Check each line below for "when" and report how many have it, nothing else.
──────────────────────────────
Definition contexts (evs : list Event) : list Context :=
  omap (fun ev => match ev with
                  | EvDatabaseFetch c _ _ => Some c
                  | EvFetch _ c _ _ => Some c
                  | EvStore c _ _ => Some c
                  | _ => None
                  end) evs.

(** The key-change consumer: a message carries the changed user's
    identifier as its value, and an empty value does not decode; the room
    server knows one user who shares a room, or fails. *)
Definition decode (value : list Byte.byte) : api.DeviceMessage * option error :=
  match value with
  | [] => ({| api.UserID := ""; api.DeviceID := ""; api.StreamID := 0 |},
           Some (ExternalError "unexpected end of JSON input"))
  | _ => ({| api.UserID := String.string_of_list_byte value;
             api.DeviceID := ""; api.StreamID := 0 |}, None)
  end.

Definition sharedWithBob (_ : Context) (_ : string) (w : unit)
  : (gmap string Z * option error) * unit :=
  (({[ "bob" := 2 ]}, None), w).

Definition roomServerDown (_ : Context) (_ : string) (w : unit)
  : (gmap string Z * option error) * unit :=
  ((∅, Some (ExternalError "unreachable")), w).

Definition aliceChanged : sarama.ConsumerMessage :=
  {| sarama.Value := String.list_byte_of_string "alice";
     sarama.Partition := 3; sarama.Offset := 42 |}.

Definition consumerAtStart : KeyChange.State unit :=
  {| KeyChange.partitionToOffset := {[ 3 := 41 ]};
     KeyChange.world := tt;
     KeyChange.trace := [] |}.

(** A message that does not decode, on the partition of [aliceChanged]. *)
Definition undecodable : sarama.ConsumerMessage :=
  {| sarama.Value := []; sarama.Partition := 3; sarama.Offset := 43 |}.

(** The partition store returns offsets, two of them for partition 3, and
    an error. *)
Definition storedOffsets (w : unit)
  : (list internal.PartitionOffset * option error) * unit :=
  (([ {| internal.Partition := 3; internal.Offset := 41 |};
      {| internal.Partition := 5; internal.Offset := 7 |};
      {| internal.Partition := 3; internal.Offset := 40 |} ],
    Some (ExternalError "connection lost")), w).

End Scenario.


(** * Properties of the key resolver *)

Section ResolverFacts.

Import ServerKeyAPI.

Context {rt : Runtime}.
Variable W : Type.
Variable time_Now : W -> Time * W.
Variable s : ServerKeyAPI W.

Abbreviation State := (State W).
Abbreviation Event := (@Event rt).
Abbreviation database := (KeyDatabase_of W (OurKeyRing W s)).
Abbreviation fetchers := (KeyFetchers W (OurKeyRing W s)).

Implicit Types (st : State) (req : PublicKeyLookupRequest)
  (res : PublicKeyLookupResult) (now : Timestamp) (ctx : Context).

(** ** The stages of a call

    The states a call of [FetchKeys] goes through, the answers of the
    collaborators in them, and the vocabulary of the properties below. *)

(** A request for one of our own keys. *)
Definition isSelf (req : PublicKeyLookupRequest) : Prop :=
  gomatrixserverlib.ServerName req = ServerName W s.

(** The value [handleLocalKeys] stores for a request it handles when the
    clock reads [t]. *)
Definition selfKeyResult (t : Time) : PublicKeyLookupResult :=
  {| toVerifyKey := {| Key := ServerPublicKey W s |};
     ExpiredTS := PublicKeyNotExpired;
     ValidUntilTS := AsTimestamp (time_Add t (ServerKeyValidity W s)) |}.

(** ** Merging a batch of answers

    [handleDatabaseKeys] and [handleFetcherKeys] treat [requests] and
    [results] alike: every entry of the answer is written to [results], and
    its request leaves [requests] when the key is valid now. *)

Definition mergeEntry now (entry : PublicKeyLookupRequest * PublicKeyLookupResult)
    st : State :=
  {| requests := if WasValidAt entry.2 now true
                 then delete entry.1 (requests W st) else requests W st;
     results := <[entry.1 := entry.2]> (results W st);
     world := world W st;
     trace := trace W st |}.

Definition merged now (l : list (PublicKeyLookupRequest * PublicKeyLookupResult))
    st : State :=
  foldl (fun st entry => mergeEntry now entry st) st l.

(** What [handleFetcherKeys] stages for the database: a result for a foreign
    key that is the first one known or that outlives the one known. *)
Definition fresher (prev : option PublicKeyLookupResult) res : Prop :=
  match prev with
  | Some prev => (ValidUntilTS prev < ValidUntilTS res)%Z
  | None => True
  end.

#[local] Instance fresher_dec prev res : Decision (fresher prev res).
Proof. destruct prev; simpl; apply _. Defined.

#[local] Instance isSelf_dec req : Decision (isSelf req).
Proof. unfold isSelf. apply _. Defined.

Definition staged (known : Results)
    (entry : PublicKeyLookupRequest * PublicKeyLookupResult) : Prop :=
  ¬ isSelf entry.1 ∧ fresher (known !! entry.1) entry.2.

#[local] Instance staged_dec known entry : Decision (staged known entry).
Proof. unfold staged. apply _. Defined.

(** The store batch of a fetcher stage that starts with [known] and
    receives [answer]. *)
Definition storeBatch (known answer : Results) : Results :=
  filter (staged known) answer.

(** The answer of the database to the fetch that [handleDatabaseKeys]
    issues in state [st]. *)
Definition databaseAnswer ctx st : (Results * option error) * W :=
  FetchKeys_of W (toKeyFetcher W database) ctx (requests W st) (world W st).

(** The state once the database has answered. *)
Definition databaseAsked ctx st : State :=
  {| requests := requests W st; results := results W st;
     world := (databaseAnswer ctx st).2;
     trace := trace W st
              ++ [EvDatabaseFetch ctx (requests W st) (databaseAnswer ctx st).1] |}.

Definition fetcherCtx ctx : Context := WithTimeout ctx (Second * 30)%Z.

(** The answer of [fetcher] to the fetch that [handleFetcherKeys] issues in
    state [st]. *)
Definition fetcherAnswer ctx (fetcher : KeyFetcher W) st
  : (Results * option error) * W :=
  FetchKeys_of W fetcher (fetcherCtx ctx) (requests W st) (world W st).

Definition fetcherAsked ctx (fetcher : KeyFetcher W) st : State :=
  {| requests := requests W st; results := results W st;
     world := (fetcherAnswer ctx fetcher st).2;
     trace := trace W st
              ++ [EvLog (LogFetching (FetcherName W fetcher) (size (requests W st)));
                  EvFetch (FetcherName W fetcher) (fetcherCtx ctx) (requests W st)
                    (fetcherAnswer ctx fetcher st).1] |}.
──────────────────────────────
#### Answer box
2